▶ **DIRECTIONS FOR THIS TASK**: Please give the data again in full, exactly as it reads.

═══

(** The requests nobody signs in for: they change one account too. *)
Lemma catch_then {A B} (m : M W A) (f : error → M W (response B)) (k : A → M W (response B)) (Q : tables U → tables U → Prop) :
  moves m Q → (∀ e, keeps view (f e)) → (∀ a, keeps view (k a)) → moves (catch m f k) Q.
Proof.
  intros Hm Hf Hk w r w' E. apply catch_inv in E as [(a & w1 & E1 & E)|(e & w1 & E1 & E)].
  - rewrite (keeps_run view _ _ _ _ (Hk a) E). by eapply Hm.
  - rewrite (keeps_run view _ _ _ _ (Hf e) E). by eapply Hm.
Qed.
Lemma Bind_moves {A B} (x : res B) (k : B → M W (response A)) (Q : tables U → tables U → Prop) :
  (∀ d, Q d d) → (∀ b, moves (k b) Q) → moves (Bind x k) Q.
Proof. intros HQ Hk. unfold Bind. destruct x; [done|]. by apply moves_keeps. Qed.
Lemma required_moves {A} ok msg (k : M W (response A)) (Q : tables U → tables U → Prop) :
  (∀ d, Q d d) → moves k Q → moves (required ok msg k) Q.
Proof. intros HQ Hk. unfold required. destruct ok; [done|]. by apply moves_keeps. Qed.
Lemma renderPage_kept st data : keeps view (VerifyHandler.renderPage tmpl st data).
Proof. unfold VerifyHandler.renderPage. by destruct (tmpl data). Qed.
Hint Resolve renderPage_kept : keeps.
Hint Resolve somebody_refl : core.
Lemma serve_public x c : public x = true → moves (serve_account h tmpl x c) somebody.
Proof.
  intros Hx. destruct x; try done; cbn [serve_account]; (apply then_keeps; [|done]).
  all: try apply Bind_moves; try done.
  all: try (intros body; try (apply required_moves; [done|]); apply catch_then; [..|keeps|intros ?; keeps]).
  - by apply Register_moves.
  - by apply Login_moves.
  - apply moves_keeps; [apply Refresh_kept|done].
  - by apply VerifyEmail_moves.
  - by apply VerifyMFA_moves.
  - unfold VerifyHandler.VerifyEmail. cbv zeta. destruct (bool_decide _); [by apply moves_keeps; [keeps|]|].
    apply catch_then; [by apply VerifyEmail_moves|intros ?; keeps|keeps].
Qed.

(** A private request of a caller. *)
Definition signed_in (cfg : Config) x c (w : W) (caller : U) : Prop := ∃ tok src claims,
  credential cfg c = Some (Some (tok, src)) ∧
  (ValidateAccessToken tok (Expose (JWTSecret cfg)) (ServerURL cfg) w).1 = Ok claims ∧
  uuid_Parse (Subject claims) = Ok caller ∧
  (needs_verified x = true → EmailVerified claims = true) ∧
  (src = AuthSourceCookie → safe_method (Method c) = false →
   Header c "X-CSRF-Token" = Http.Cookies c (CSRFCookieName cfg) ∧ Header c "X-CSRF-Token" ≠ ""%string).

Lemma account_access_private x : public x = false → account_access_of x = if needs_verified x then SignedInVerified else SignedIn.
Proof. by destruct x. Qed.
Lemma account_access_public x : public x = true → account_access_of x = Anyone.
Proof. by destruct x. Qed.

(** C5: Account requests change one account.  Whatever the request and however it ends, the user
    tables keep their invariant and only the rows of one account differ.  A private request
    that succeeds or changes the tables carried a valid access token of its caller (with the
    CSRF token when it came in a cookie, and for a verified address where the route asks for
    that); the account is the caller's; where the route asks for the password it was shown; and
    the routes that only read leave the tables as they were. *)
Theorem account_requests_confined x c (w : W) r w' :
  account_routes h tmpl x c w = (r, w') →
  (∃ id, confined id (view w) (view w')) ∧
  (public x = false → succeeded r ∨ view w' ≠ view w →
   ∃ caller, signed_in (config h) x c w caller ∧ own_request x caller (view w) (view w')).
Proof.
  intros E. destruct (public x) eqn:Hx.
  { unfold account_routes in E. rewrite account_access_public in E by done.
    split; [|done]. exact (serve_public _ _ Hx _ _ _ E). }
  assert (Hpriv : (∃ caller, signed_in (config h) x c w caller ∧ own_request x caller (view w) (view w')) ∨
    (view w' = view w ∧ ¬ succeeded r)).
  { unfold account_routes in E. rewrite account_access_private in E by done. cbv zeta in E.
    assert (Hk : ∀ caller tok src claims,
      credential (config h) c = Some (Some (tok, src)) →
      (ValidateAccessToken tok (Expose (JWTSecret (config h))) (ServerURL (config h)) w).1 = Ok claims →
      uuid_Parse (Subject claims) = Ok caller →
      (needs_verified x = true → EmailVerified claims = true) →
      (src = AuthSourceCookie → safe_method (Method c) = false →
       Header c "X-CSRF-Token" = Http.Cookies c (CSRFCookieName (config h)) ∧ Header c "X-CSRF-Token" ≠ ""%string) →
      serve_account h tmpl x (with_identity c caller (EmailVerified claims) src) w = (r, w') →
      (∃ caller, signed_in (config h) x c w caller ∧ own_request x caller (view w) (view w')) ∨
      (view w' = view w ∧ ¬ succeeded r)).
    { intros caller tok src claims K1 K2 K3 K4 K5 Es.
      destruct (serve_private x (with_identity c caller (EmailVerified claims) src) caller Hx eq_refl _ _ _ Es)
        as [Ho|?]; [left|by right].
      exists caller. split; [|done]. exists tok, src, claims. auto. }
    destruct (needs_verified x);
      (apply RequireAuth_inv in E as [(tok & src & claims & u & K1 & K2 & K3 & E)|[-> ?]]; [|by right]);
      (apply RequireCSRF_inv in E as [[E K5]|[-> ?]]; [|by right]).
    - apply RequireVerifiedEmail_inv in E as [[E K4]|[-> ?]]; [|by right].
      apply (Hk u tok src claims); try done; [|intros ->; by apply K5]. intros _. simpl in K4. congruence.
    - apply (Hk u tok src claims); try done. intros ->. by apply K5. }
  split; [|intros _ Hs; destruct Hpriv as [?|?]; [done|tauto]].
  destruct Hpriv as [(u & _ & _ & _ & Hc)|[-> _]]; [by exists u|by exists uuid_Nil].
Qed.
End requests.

═══

▶ **ANSWER**:
(** The requests nobody signs in for: they change one account too. *)
Lemma catch_then {A B} (m : M W A) (f : error → M W (response B)) (k : A → M W (response B)) (Q : tables U → tables U → Prop) :
  moves m Q → (∀ e, keeps view (f e)) → (∀ a, keeps view (k a)) → moves (catch m f k) Q.
Proof.
  intros Hm Hf Hk w r w' E. apply catch_inv in E as [(a & w1 & E1 & E)|(e & w1 & E1 & E)].
  - rewrite (keeps_run view _ _ _ _ (Hk a) E). by eapply Hm.
  - rewrite (keeps_run view _ _ _ _ (Hf e) E). by eapply Hm.
Qed.
Lemma Bind_moves {A B} (x : res B) (k : B → M W (response A)) (Q : tables U → tables U → Prop) :
  (∀ d, Q d d) → (∀ b, moves (k b) Q) → moves (Bind x k) Q.
Proof. intros HQ Hk. unfold Bind. destruct x; [done|]. by apply moves_keeps. Qed.
Lemma required_moves {A} ok msg (k : M W (response A)) (Q : tables U → tables U → Prop) :
  (∀ d, Q d d) → moves k Q → moves (required ok msg k) Q.
Proof. intros HQ Hk. unfold required. destruct ok; [done|]. by apply moves_keeps. Qed.
Lemma renderPage_kept st data : keeps view (VerifyHandler.renderPage tmpl st data).
Proof. unfold VerifyHandler.renderPage. by destruct (tmpl data). Qed.
Hint Resolve renderPage_kept : keeps.
Hint Resolve somebody_refl : core.
Lemma serve_public x c : public x = true → moves (serve_account h tmpl x c) somebody.
Proof.
  intros Hx. destruct x; try done; cbn [serve_account]; (apply then_keeps; [|done]).
  all: try apply Bind_moves; try done.
  all: try (intros body; try (apply required_moves; [done|]); apply catch_then; [..|keeps|intros ?; keeps]).
  - by apply Register_moves.
  - by apply Login_moves.
  - apply moves_keeps; [apply Refresh_kept|done].
  - by apply VerifyEmail_moves.
  - by apply VerifyMFA_moves.
  - unfold VerifyHandler.VerifyEmail. cbv zeta. destruct (bool_decide _); [by apply moves_keeps; [keeps|]|].
    apply catch_then; [by apply VerifyEmail_moves|intros ?; keeps|keeps].
Qed.

(** A private request of a caller. *)
Definition signed_in (cfg : Config) x c (w : W) (caller : U) : Prop := ∃ tok src claims,
  credential cfg c = Some (Some (tok, src)) ∧
  (ValidateAccessToken tok (Expose (JWTSecret cfg)) (ServerURL cfg) w).1 = Ok claims ∧
  uuid_Parse (Subject claims) = Ok caller ∧
  (needs_verified x = true → EmailVerified claims = true) ∧
  (src = AuthSourceCookie → safe_method (Method c) = false →
   Header c "X-CSRF-Token" = Http.Cookies c (CSRFCookieName cfg) ∧ Header c "X-CSRF-Token" ≠ ""%string).

Lemma account_access_private x : public x = false → account_access_of x = if needs_verified x then SignedInVerified else SignedIn.
Proof. by destruct x. Qed.
Lemma account_access_public x : public x = true → account_access_of x = Anyone.
Proof. by destruct x. Qed.

(** C5: Account requests change one account.  Whatever the request and however it ends, the user
    tables keep their invariant and only the rows of one account differ.  A private request
    that succeeds or changes the tables carried a valid access token of its caller (with the
    CSRF token when it came in a cookie, and for a verified address where the route asks for
    that); the account is the caller's; where the route asks for the password it was shown; and
    the routes that only read leave the tables as they were. *)
Theorem account_requests_confined x c (w : W) r w' :
  account_routes h tmpl x c w = (r, w') →
  (∃ id, confined id (view w) (view w')) ∧
  (public x = false → succeeded r ∨ view w' ≠ view w →
   ∃ caller, signed_in (config h) x c w caller ∧ own_request x caller (view w) (view w')).
Proof.
  intros E. destruct (public x) eqn:Hx.
  { unfold account_routes in E. rewrite account_access_public in E by done.
    split; [|done]. exact (serve_public _ _ Hx _ _ _ E). }
  assert (Hpriv : (∃ caller, signed_in (config h) x c w caller ∧ own_request x caller (view w) (view w')) ∨
    (view w' = view w ∧ ¬ succeeded r)).
  { unfold account_routes in E. rewrite account_access_private in E by done. cbv zeta in E.
    assert (Hk : ∀ caller tok src claims,
      credential (config h) c = Some (Some (tok, src)) →
      (ValidateAccessToken tok (Expose (JWTSecret (config h))) (ServerURL (config h)) w).1 = Ok claims →
      uuid_Parse (Subject claims) = Ok caller →
      (needs_verified x = true → EmailVerified claims = true) →
      (src = AuthSourceCookie → safe_method (Method c) = false →
       Header c "X-CSRF-Token" = Http.Cookies c (CSRFCookieName (config h)) ∧ Header c "X-CSRF-Token" ≠ ""%string) →
      serve_account h tmpl x (with_identity c caller (EmailVerified claims) src) w = (r, w') →
      (∃ caller, signed_in (config h) x c w caller ∧ own_request x caller (view w) (view w')) ∨
      (view w' = view w ∧ ¬ succeeded r)).
    { intros caller tok src claims K1 K2 K3 K4 K5 Es.
      destruct (serve_private x (with_identity c caller (EmailVerified claims) src) caller Hx eq_refl _ _ _ Es)
        as [Ho|?]; [left|by right].
      exists caller. split; [|done]. exists tok, src, claims. auto. }
    destruct (needs_verified x);
      (apply RequireAuth_inv in E as [(tok & src & claims & u & K1 & K2 & K3 & E)|[-> ?]]; [|by right]);
      (apply RequireCSRF_inv in E as [[E K5]|[-> ?]]; [|by right]).
    - apply RequireVerifiedEmail_inv in E as [[E K4]|[-> ?]]; [|by right].
      apply (Hk u tok src claims); try done; [|intros ->; by apply K5]. intros _. simpl in K4. congruence.
    - apply (Hk u tok src claims); try done. intros ->. by apply K5. }
  split; [|intros _ Hs; destruct Hpriv as [?|?]; [done|tauto]].
  destruct Hpriv as [(u & _ & _ & _ & Hc)|[-> _]]; [by exists u|by exists uuid_Nil].
Qed.
End requests.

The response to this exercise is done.